Doing a completion dissection when disease is micro-metastatic, rather than macro-metastatic, is also wise because it leads to less lymphedema and morbidity, noted Andtbacka.
However, Sznol suggested that there could be a down side to completion dissection in this population.
“I’m not 100% sure that the completion lymph node dissection will ultimately be good for the patient,” he said. “There may be a reason to leave those nodes in because they may be important in an immune response against cancer that may be important in preventing relapse. But that’s a topic for another time.”
Considering Molecular Testing
Returning to the subject of biomarkers, the panelists considered whether BRAF mutation status should affect the treatment choices or prognosis of these patients.
“In this patient population that has primary melanoma that has no evidence of nodal involvement, and also in the stage III patients with micro-metastatic disease in the lymph nodes, we would not routinely get that testing, since we would not have necessarily an adjuvant trial for them,” said Andtbacka.
Weber, however, suggested that testing mutational status early on might help with disease management later.
“I think, in the future, every stage III patient should be tested, so that you have the information in the bank,” he said. “You often may have no actionable manifestations, but given that there are two active clinical trials, and there will probably be more trials for stage III resected patients, I think it’s appropriate that any stage III patient have their tumor sent for BRAF testing—and God knows, in a year or two, it will be BRAF and NRAS. It will be 20 genes, and then it will be perhaps even sequenced completely.”
Ross mentioned that a 31-gene array has been studied as a prognostic measure in melanoma.3
“It’s kind of an offshoot of the gene analysis that was done for uveal melanoma, but they’ve extended it to cutaneous melanoma,” he said. “It’s got 28 tumor-specific genes and three control genes.
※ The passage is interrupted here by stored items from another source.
(** The loop ends within its fuel and answers the question of its position. *)
Lemma wildcard_loop_correct fuel p t pi ti si r :
  ~ In star t -> position p t pi ti si r ->
  ((length t - r) * S (length p) + (length p - pi) < fuel)%nat ->
  exists o, wildcard_loop fuel p t pi ti si r = Some o /\
    glob p t = match o with Some i => bool_decide (skip_stars p i = []) | None => false end.
Proof.
  intros Hns. revert pi ti si r. induction fuel as [|fuel IH]; intros pi ti si r Hpos Hf; [by apply Nat.nlt_0_r in Hf |].
  cbn [wildcard_loop]. destruct (t !! ti) as [x|] eqn:Hx.
  - pose proof (lookup_lt_Some _ _ _ Hx) as Hlt.
    assert (Hxs : x <> star).
    { intros ->. apply Hns. apply list_elem_of_In. by eapply list_elem_of_lookup_2. }
    assert (Hback : glob (drop pi p) (drop ti t) = false -> exists o,
      match si with
      | Some s => wildcard_loop fuel p t (S s) (S r) si (S r)
      | None => Some None
      end = Some o /\
      glob p t = match o with Some i => bool_decide (skip_stars p i = []) | None => false end).
    { intros Hno. destruct si as [s|].
      - assert (r <= ti)%nat by (destruct Hpos as (_ & w & ? & ? & ? & ? & ? & ?); lia).
        apply IH; [apply (position_retry p t pi ti); [done | lia | done] |].
        assert (S s <= length p)%nat by (destruct Hpos as (_ & w & ? & ? & ? & ? & ? & ?); lia). nia.
      - exists None. split; [done |]. destruct Hpos as [Hg _]. by rewrite Hg. }
    destruct (p !! pi) as [c|] eqn:Hc.
    + pose proof (lookup_lt_Some _ _ _ Hc). destruct ((c =? question_mark) || (c =? x)) eqn:Eq.
      * apply IH; [|nia]. eapply position_match; [done | done | done |]. unfold fits.
        apply orb_true_iff in Eq as [->%Z.eqb_eq | ->%Z.eqb_eq]; auto.
      * apply orb_false_iff in Eq as [Eq1 Eq2]. destruct (c =? star) eqn:Es; [apply Z.eqb_eq in Es; subst c|].
        -- apply IH; [by eapply position_star |].
           assert (r <= ti)%nat.
           { destruct si; [destruct Hpos as (_ & w & ? & ? & ? & ? & ? & ?); lia |].
             destruct Hpos as (_ & -> & _). lia. }
           nia.
        -- apply Hback. rewrite (drop_S p c _ Hc), (drop_S t x _ Hx). simpl.
           by rewrite Eq1, Eq2, Es.
    + apply Hback. apply lookup_ge_None in Hc. rewrite drop_ge by lia. simpl.
      apply bool_decide_eq_false_2. intros Hnil. apply (f_equal length) in Hnil.
      rewrite length_drop in Hnil. simpl in Hnil. lia.
  - exists (Some pi). split; [done |]. apply lookup_ge_None in Hx.
    unfold skip_stars. rewrite <- glob_nil.
    destruct si as [s|].
    + rewrite (position_here _ _ _ _ _ _ Hpos). rewrite (drop_ge t ti) by lia.
      destruct (drop r t) as [|x t'] eqn:Ed; [by rewrite orb_false_r |].
      destruct (glob (star :: drop (S s) p) t') eqn:E1; [|by rewrite orb_false_r].
      destruct (retry_bound _ _ _ _ _ _ _ _ Hpos Ed E1) as (u & v & Hu & Hne & _).
      rewrite drop_ge in Hu by lia. by destruct u.
    + destruct Hpos as (Hg & _). rewrite Hg. by rewrite (drop_ge t ti) by lia.
Qed.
It’s an RTPCR [reverse transcription polymerase chain reaction], so you do it on paraffin-embedded tissue, and it identifies or dichotomizes patients into what’s called class 1 and class 2, and the class 1’s have a very good prognosis and class 2 not as good.”
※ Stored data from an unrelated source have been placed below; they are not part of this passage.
(** Outside the stored bytes nothing changed; inside, the field reads back. *)
Lemma store_other d i bs d' j : store d i bs = Some d' -> j < i \/ i + zlen bs <= j -> rd d' j = rd d j.
Proof.
  intros (Hi & _ & _ & Hr)%store_inv Hj. rewrite Hr. case_if; [|done]. zbool. lia.
Qed.
Lemma store_field d i bs d' j : store d i bs = Some d' -> i <= j < i + zlen bs -> rd d' j = rd bs (j - i).
Proof. intros (Hi & _ & _ & Hr)%store_inv Hj. rewrite Hr. by rewrite (proj2 (Z.leb_le _ _)), (proj2 (Z.ltb_lt _ _)) by lia. Qed.

Lemma rd16_eq d d' i j : rd d i = rd d' j -> rd d (i + 1) = rd d' (j + 1) -> rd16 d i = rd16 d' j.
Proof. intros H1 H2. unfold rd16. by rewrite H1, H2. Qed.
Lemma store_rd16 d i v d' : 0 <= v < 65536 -> store d i (be16 v) = Some d' -> rd16 d' i = Some v.
Proof.
  intros Hv Hs. rewrite <- (rd16_be16 v [] Hv), app_nil_r.
  apply rd16_eq; (rewrite (store_field _ _ _ _ _ Hs); [f_equal; lia | rewrite zlen_be16; lia]).
Qed.
Lemma rd32_eq d d' i j : (forall k, 0 <= k < 4 -> rd d (i + k) = rd d' (j + k)) -> rd32 d i = rd32 d' j.
Proof.
  intros Hk. unfold rd32. pose proof (Hk 0 ltac:(lia)) as H0. rewrite !Z.add_0_r in H0.
  by rewrite H0, (Hk 1), (Hk 2), (Hk 3) by lia.
Qed.
Lemma store_rd32 d i v d' : 0 <= v < 2 ^ 32 -> store d i (be32 v) = Some d' -> rd32 d' i = Some v.
Proof.
  intros Hv Hs. pose proof (rd32_here [] v [] Hv) as Hr. cbn [app] in Hr. rewrite app_nil_r in Hr. rewrite <- Hr.
  apply rd32_eq. intros k Hk. rewrite (store_field _ _ _ _ _ Hs); [f_equal; rewrite ?zlen_nil; lia | rewrite zlen_be32; lia].
Qed.
Lemma slice_eq d d' i j n : 0 <= i -> 0 <= j -> 0 <= n -> i + n <= zlen d -> j + n <= zlen d' ->
  (forall k, 0 <= k < n -> rd d (i + k) = rd d' (j + k)) -> slice d i n = slice d' j n.
Proof.
  intros Hi Hj Hn Hd Hd' Hk. apply list_eq. intros k. destruct (decide (Z.of_nat k < n)) as [Hkn|Hkn].
  - pose proof (rd_slice d i n (Z.of_nat k) Hi ltac:(lia)) as H1. pose proof (rd_slice d' j n (Z.of_nat k) Hj ltac:(lia)) as H2.
    rewrite Hk in H1 by lia. rewrite <- H2 in H1. unfold rd in H1.
    rewrite !(proj2 (Z.ltb_ge _ _)) in H1 by lia. by rewrite !Nat2Z.id in H1.
  - rewrite !lookup_ge_None_2; [done | |]; unfold slice; rewrite length_take, length_drop; lia.
Qed.
(** *** Strategies *)

Lemma sendFragments_spec pol d p t o l a b :
  lone_packet d p V4 t -> p_tcp p = Some t -> p_payload p = Some (o, l) -> all_bytes d -> policy_range pol -> mode pol = IpFragment ->
  exists out done, sendFragments pol d o l a (batch_of b) = Some (batch_of (b ++ out), done) /\ strategy_out pol V4 d t o l a out done done.
Proof.
  intros Hl Ht Hpay Hb [Hsb Hse] Hm. pose proof (parse_inside _ _ (lp_parse _ _ _ _ Hl)) as Hok. pose proof (lp_next _ _ _ _ Hl) as Hn.
  destruct (po_ihl _ _ Hok t (lp_ip _ _ _ _ Hl) Ht) as (b0 & Hb0 & Hihl). destruct (po_payload _ _ Hok _ _ Hpay) as (Hl0 & Hol & Hto & _).
  specialize (Hto _ Ht). unfold sizeofTcp in Hto. destruct (lone_inside _ _ _ _ Hl) as [Hlo _]. cbn in Hlo.
  destruct (po_ip _ _ Hok _ (lp_ip _ _ _ _ Hl)) as (_ & HL & _).
  assert (Hsmall : zlen d < 65536).
  { unfold ipLength in HL. destruct (rd16 d (lengthAt V4)) as [x|] eqn:Ex; [|done]. destruct (rd16_inv _ _ _ Ex) as (_ & _ & ?).
    cbn in HL. injection HL as HL. lia. }
  unfold sendFragments. rewrite Hb0. cbn [mbind option_bind]. rewrite Hihl, w64_small by lia.
  destruct (fragment_boundary_correct (o - t) pol l) as (_ & Hvb & _); [lia | lia | done | done |]. set (m := ipv4FragmentBoundary (o - t) pol l) in *.
  destruct (m =? 0) eqn:Em; zbool; cbn [mbind option_bind].
  { exists [], false. rewrite app_nil_r. split; [done | constructor]. }
  specialize (Hvb Em). destruct Hvb as (Hm8 & Hmc & Hcut).
  destruct (ipv4_fragments_built d t (t + m) Hb) as [->|(f1 & f2 & part1 & part2 & -> & Hcat & Hz1 & _ & _ & _ & F1 & F2)].
  - rewrite <- Hihl. rewrite Z.mul_mod by lia. done.
  - exists [], false. rewrite app_nil_r. split; [done | constructor].
  - assert (Hzm : zlen part1 = m).
    { rewrite Hz1. replace (t + m - t + 7) with (m + 7) by lia. rewrite w64_small, align8_spec by lia.
      rewrite <- (Z.mod_add (m + 7) 0 8), Z.mul_0_l, Z.add_0_r, Z.add_mod, Hm8 by lia. change ((0 + 7 mod 8) mod 8) with 7. lia. }
    exists [(f1, a); (f2, a)], true. cbn [mbind option_bind]. rewrite !append_batch, <- app_assoc. split; [done |].
    eapply out_fragments; try done. split_and!; rewrite ?Hzm; try done; lia.
Qed.

Lemma appendSegments_spec d p f t o l a segs b :
  lone_packet d p f t -> p_tcp p = Some t -> p_payload p = Some (o, l) ->
  exists out, appendSegments d o a segs (batch_of b) = Some (batch_of (b ++ out)) /\ (length out <= length segs)%nat /\
    (length out = length segs ->
     Forall2 (λ s x, tcp_variant d f t o (PacketStrategy.payload s) (sequenceOffset s) 0 x.1 /\ x.2 = a) segs out).
Proof.
  intros Hl Ht Hpay. revert b. induction segs as [|sg segs IH]; intros b.
  { exists []. rewrite app_nil_r. split_and!; [done | done | constructor]. }
  cbn [appendSegments length].
  destruct (tcp_variant_built d p f t o l (PacketStrategy.payload sg) (sequenceOffset sg) a 0 false) as (v & -> & Hfit & Hno); [apply Hl | apply Hl | apply Hl | done | done |].
  cbn [mbind option_bind]. case_bool_decide as Ev.
  - destruct (IH b) as (out & E & Hle & _). exists out. split_and!; [done | lia | intros; lia].
  - rewrite append_batch. destruct (IH (b ++ [(v, a)])) as (out & E & Hle & Hf). exists ((v, a) :: out). rewrite <- app_assoc in E. cbn [length].
    split_and!; [done | lia |]. intros Hlen. constructor; [|apply Hf; lia]. split; [|done].
    destruct (fits f (o + zlen (PacketStrategy.payload sg))); [by apply Hfit | by specialize (Hno eq_refl)].
Qed.

Lemma sendSegments_spec pol d p f t o l a b :
  lone_packet d p f t -> p_tcp p = Some t -> p_payload p = Some (o, l) ->
  mode pol = ReverseOrder \/ mode pol = SequenceOverlap \/ (mode pol = IpFragment /\ f = V6) ->
  exists out done, sendSegments pol d o l a (batch_of b) = Some (batch_of (b ++ out), done) /\
    strategy_out pol f d t o l a out done (done && splitsSni pol (segmentSplit pol l)).
Proof.
  intros Hl Ht Hpay Hm. unfold sendSegments. fold (segment_policy pol). set (segs := buildSegments _ _).
  destruct (appendSegments_spec d p f t o l a segs b Hl Ht Hpay) as (out & -> & Hle & Hf). cbn [mbind option_bind].
  rewrite !count_batch, length_app. destruct (negb (bool_decide (segs = [])) && _) eqn:E.
  - apply andb_true_iff in E as [En Ec]. zbool. exists out, true. split; [done |]. cbn [andb]. apply out_segments; [done | done |].
    apply Hf. lia.
  - exists [], false. rewrite app_nil_r. split; [|constructor]. rewrite <- (count_batch b). by rewrite rollback_batch.
Qed.

Lemma sendFake_spec pol d p f t o l a b :
  lone_packet d p f t -> p_tcp p = Some t -> p_payload p = Some (o, l) ->
  mode pol = FakeBadSequence \/ mode pol = FakeBadChecksum \/ mode pol = FakeAutoTtl \/ mode pol = ModeNone ->
  exists out done, sendFake pol d o a (batch_of b) = Some (batch_of (b ++ out), done) /\ strategy_out pol f d t o l a out false done.
Proof.
  intros Hl Ht Hpay Hm. unfold sendFake.
  destruct (tcp_variant_built d p f t o l (buildFakeClientHello (coverSni pol))
    (if bool_decide (mode pol = FakeBadSequence) then fakeSequenceDelta pol else 0) a
    (if bool_decide (mode pol = FakeAutoTtl) then fakeTtl pol else 0) (bool_decide (mode pol = FakeBadChecksum)))
    as (v & -> & Hfit & Hno); [apply Hl | apply Hl | apply Hl | done | done |].
  cbn [mbind option_bind]. destruct (bool_decide (v = [])) eqn:Ev; zbool.
  - exists [], false. rewrite app_nil_r. split; [done | constructor].
  - rewrite append_batch. exists [(v, fake_address pol a)], true. split; [done |]. apply out_fake; [done |].
    destruct (fits f _); [by apply Hfit | by specialize (Hno eq_refl)].
Qed.

Lemma usePolicy_spec pol d p f t o l a b :
  lone_packet d p f t -> p_tcp p = Some t -> p_payload p = Some (o, l) -> all_bytes d -> policy_range pol ->
  exists out appended applied, usePolicy pol f d o l a (batch_of b) = Some (batch_of (b ++ out), appended, applied) /\
    strategy_out pol f d t o l a out appended applied.
Proof.
  intros Hl Ht Hpay Hb Hr. unfold usePolicy.
  destruct (bool_decide (mode pol = IpFragment) && negb (isV6 f)) eqn:E1.
  { apply andb_true_iff in E1 as [Em Ef]. zbool. destruct f; [|done].
    destruct (sendFragments_spec pol d p t o l a b Hl Ht Hpay Hb Hr Em) as (out & dn & -> & Hso). by exists out, dn, dn. }
  destruct (_ || _) eqn:E2.
  - destruct (sendSegments_spec pol d p f t o l a b Hl Ht Hpay) as (out & dn & -> & Hso); [|by exists out, dn, (dn && splitsSni pol (segmentSplit pol l))].
    apply orb_true_iff in E2 as [[E2|E2]%orb_true_iff|E2]; zbool; auto. right. right. split; [done |].
    rewrite bool_decide_eq_true_2 in E1 by done. destruct E1 as [?|E1]; [done |]. by destruct f.
  - apply orb_false_iff in E2 as [[E2 E3]%orb_false_iff E4]. zbool.
    destruct (sendFake_spec pol d p f t o l a b Hl Ht Hpay) as (out & dn & -> & Hso); [destruct (mode pol); tauto |]. by exists out, false, dn.
Qed.

Lemma takePolicy_range (r : PolicyRegistry) target sp seq now tick pol r' :
  policies_ok r -> takePolicy r target sp seq now tick = (Some pol, r') -> policy_range pol.
Proof.
  intros Hr. unfold takePolicy. destruct (policies_ r !! policyKey target sp) as [e|] eqn:Ee; [|done]. specialize (Hr _ _ Ee).
  case_if; [done |]. destruct (taken e).
  - destruct seq as [q|]; [|done]. case_if; [|done]. by intros [= <- _].
  - intros [= <- _]. unfold resolveTtl. case_if; [|done]. destruct (hops_ r !! _) as [h|]; [case_if |]; done.
Qed.

(** What the strategy step put into the batch for the packet [d]. *)
Definition strategy_result (r : Readings) (s : Interceptor) (f : Family) (d : bytes) (t sp : Z) (pay : option (Z * Z)) (a : DivertAddress)
    (s' : Interceptor) (out : list (bytes * DivertAddress)) (appended : bool) : Prop :=
  (out = [] /\ appended = false) \/
  exists o l pol target seq policies applied,
    pay = Some (o, l) /\ packetAddress f d true = Some target /\ rd32 d (t + 4) = Some seq /\
    takePolicy (packetPolicies_ s) target sp (Some seq) 0 (clk r 3) = (Some pol, policies) /\
    strategy_out pol f d t o l a out appended applied /\
    packetPolicies_ s' = (if applied then noteApplied policies target sp 0 (clk r 4) else policies).

Lemma strategyStep_spec r s f d p t sp a b :
  lone_packet d p f t -> p_tcp p = Some t -> all_bytes d -> policies_ok (packetPolicies_ s) ->
  exists s' out appended, strategyStep r s f d t sp (p_payload p) a (batch_of b) = Some (s', batch_of (b ++ out), appended) /\
    s' = setPolicies s (packetPolicies_ s') /\ policies_ok (packetPolicies_ s') /\ strategy_result r s f d t sp (p_payload p) a s' out appended.
Proof.
  intros Hl Ht Hb Hpol. unfold strategyStep.
  assert (Hnone : forall s', s' = setPolicies s (packetPolicies_ s') -> policies_ok (packetPolicies_ s') ->
    exists s'' out appended, Some (s', batch_of b, false) = Some (s'', batch_of (b ++ out), appended) /\
    s'' = setPolicies s (packetPolicies_ s'') /\ policies_ok (packetPolicies_ s'') /\ strategy_result r s f d t sp (p_payload p) a s'' out appended).
  { intros s' Hs' Hok. exists s', [], false. rewrite app_nil_r. split_and!; [done | done | done | by left]. }
  destruct (p_payload p) as [[o l]|] eqn:Ep; [|by apply Hnone; destruct s]. case_if; [by apply Hnone; destruct s |]. zbool.
  destruct (po_payload _ _ (parse_inside _ _ (lp_parse _ _ _ _ Hl)) _ _ Ep) as (Hl0 & Hol & Hto & _). rewrite (lp_next _ _ _ _ Hl) in Hol.
  specialize (Hto _ Ht). unfold sizeofTcp in Hto. destruct (lone_inside _ _ _ _ Hl) as [Hlo Hhi].
  assert (20 <= t) by (destruct f; cbn in Hlo; lia).
  assert (Htls : is_Some (looksLikeTlsRecord (slice d o l))).
  { unfold looksLikeTlsRecord. assert (Hz : zlen (slice d o l) = l) by (rewrite zlen_slice; lia). rewrite Hz.
    rewrite (proj2 (Z.eqb_neq l 0)) by lia. destruct (rd_ok (slice d o l) 0) as [x ->]; [lia |]. cbn [mbind option_bind]. case_if; [done |].
    rewrite (proj2 (Z.ltb_ge l 2)) by lia. destruct (rd_ok (slice d o l) 1) as [y ->]; [lia |]. done. }
  destruct Htls as [tls ->]. cbn [mbind option_bind]. case_if; [by apply Hnone; destruct s |].
  unfold packetAddress at 1. pose proof (lone_address d p f t true Hl) as Ha. rewrite Ha. cbn [mbind option_bind].
  destruct (rd32_ok d (t + 4)) as [seq Hseq]; [lia | lia |]. rewrite Hseq. cbn [mbind option_bind].
  set (target := addressFromBytes _ _). destruct (takePolicy (packetPolicies_ s) target sp (Some seq) 0 (clk r 3)) as [ret policies] eqn:Etake.
  assert (Hpol' : policies_ok policies).
  { pose proof (policies_ok_run (λ _, None) (λ _, None) _ (PTake target sp (Some seq) 0 (clk r 3)) Hpol ltac:(done)) as Hx.
    cbn [policy_run] in Hx. by rewrite Etake in Hx. }
  destruct ret as [pol|]; [|by apply Hnone].
  destruct (usePolicy_spec pol d p f t o l a b Hl Ht Ep Hb (takePolicy_range _ _ _ _ _ _ _ _ Hpol Etake)) as (out & app & appl & -> & Hso).
  cbn [mbind option_bind]. eexists _, out, app. split; [done |]. split; [by destruct appl |]. split.
  { destruct appl; [|done]. by apply (policies_ok_run (λ _, None) (λ _, None) _ (PNoteApplied _ _ _ _)). }
  right.
  exists o, l, pol, target, seq, policies, appl. split_and!; try done; [|by destruct appl].
  unfold packetAddress. by rewrite Ha.
Qed.

(** *** A TCP packet *)

Record tcp_view := mkTcpView { v_src : Z; v_dst : Z; v_syn : bool; v_ack : bool; v_fin : bool; v_rst : bool }.
Definition views (d : bytes) (t : Z) (v : tcp_view) : Prop :=
  rd16 d t = Some (v_src v) /\ rd16 d (t + 2) = Some (v_dst v) /\ Syn d t = Some (v_syn v) /\ Ack d t = Some (v_ack v) /\
  Fin d t = Some (v_fin v) /\ Rst d t = Some (v_rst v).
(** A connection request. *)
Definition opens (v : tcp_view) : bool := v_syn v && negb (v_ack v).
Definition route_of (v : tcp_view) (a : DivertAddress) : PacketRoute :=
  routePacket (Outbound a) (v_src v) (v_dst v) kHttpsPort proxyPort_ connectPort_.

Lemma views_ok d p f t : lone_packet d p f t -> p_tcp p = Some t -> exists v, views d t v.
Proof.
  intros Hl Ht. destruct (po_tcp _ _ (parse_inside _ _ (lp_parse _ _ _ _ Hl)) _ Ht) as (_ & f' & Hf' & Hlo & Hhi).
  rewrite (lp_next _ _ _ _ Hl) in Hhi. unfold sizeofTcp in Hhi. assert (20 <= t) by (destruct f'; cbn in Hlo; lia).
  destruct (rd16_ok d t) as [sp Hsp]; [lia | lia |]. destruct (rd16_ok d (t + 2)) as [dp Hdp]; [lia | lia |].
  destruct (rd_ok d (t + 13)) as [x Hx]; [lia |].
  exists (mkTcpView sp dp (negb (Z.land x 2 =? 0)) (negb (Z.land x 16 =? 0)) (negb (Z.land x 1 =? 0)) (negb (Z.land x 4 =? 0))).
  unfold views, Syn, Ack, Fin, Rst, tcpFlag. rewrite Hx. done.
Qed.

(** What becomes of an owned packet. *)
Definition owned_out (r : Readings) (s : Interceptor) (f : Family) (d : bytes) (p : Parsed) (t : Z) (v : tcp_view) (a : DivertAddress)
    (s' : Interceptor) (out : list (bytes * DivertAddress)) : Prop :=
  let route := route_of v a in
  exists d' a', rewritten f p d (swaps route) (portAt route t) (newPort route) d' /\
    Outbound a' = (if swaps route then false else Outbound a) /\ otherFields a' = otherFields a /\
    flows_ s' = observed r s f d (v_src v) (opens v) route /\
    (route <> RedirectProxyToTarget -> out = [(d', a')]) /\
    (route = RedirectProxyToTarget -> exists s2 pre appended,
       packetPolicies_ s2 = packetPolicies_ s /\ strategy_result r s2 f d' t (v_src v) (p_payload p) a' s' pre appended /\
       out = pre ++ (if appended then [] else [(d', a')])).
He noted, however, that “this particular analysis is probably not very good for the stage III patients, because most of those are class 2’s anyway.”
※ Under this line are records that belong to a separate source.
(** What becomes of a datagram. If the process rules leave it alone it is forwarded as it
    is. Otherwise a DNS query is reflected to the DNS proxy, which can then claim it by its
    peer address for 15 seconds, and the proxy's answer returns from port 53; QUIC is dropped
    only in block mode or, in adaptive mode, where the registry has given the server up; a
    first flight may be preceded by a prime packet; and everything else is forwarded. *)
Theorem udp_fate r s d p f u sp dp a : lone_packet d p f u -> p_udp p = Some u -> rd16 d u = Some sp -> rd16 d (u + 2) = Some dp ->
  all_bytes d -> policies_ok (packetPolicies_ s) ->
  exists s' out, handlePacket r s d a emptyBatch = Some (s', batch_of out) /\
    ((ruled s = true /\ out = [(d, a)] /\ (exists i, s' = setFilter s i)) \/ udp_out r s f d p u sp dp a s' out) /\
    (forall text tick, out <> [(d, a)] -> routeDatagram (Outbound a) sp dp kDnsPort dnsProxyPort_ = ReflectDnsToProxy ->
       text_of inet_ntop4 inet_ntop6 f (slice d (dstAddrAt f) (addrSize f)) = text -> text <> [] -> sp <> 0 ->
       dgram_ok (datagrams_ s) -> 0 <= clk r 1 < 2 ^ 63 -> tick < clk r 1 + kPendingFlowTtlMs ->
       (dgram_claim (datagrams_ s') text sp 0 tick).1 = true).
Proof.
  intros Hl Hu Hsp Hdp Hb Hpol. destruct (handlePacket_lone r s d p f u a [] Hl Hb Hpol) as (s' & out & E & Hf). exists s', out.
  pose proof (fate_udp_inv _ _ _ _ _ _ _ _ _ _ _ Hf Hl Hu Hsp Hdp) as Hout. split_and!; [done | done |].
  intros text tick Hne Hroute Htext Htn Hp Hok Hc Ht.
  assert (Ho : Outbound a = true /\ dp <> kHttpsPort).
  { unfold routeDatagram in Hroute. destruct (Outbound a); [|done]. cbn [negb] in Hroute. case_if_in Hroute; [done |].
    destruct (dp =? kDnsPort) eqn:Ed; [|done]. zbool. subst. done. }
  destruct Ho as [Ho Hq].
  destruct Hout as [(_ & -> & _)|Hout]; [done |]. destruct Hout as [d' a' s' _ _ _ _ Hd _|d' a' s' Hr _ _ _ _ _|s' _ _ _ _|s' _ [[_ ?]|[? _]] _ _|s' ini _ _ _ ? _ _|s' o prime _ _ _ ? _ _ _]; try congruence.
  rewrite Hd, Htext. by apply dgram_observe_claim.
Qed.
End Path.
Panelist Omid Hamid, MD, cautioned that a number of questions must be answered before the assay is put into use.
“You have a stage I patient with a class 2 signature,” he said. “Do you image them more often? Do you have an adjuvant therapeutic that you can offer them that can change their course? Do you create more anxiety or less anxiety?”
Although there are many unsettled questions, Hamid and his fellow panelists agreed that the assay is a step in the right direction.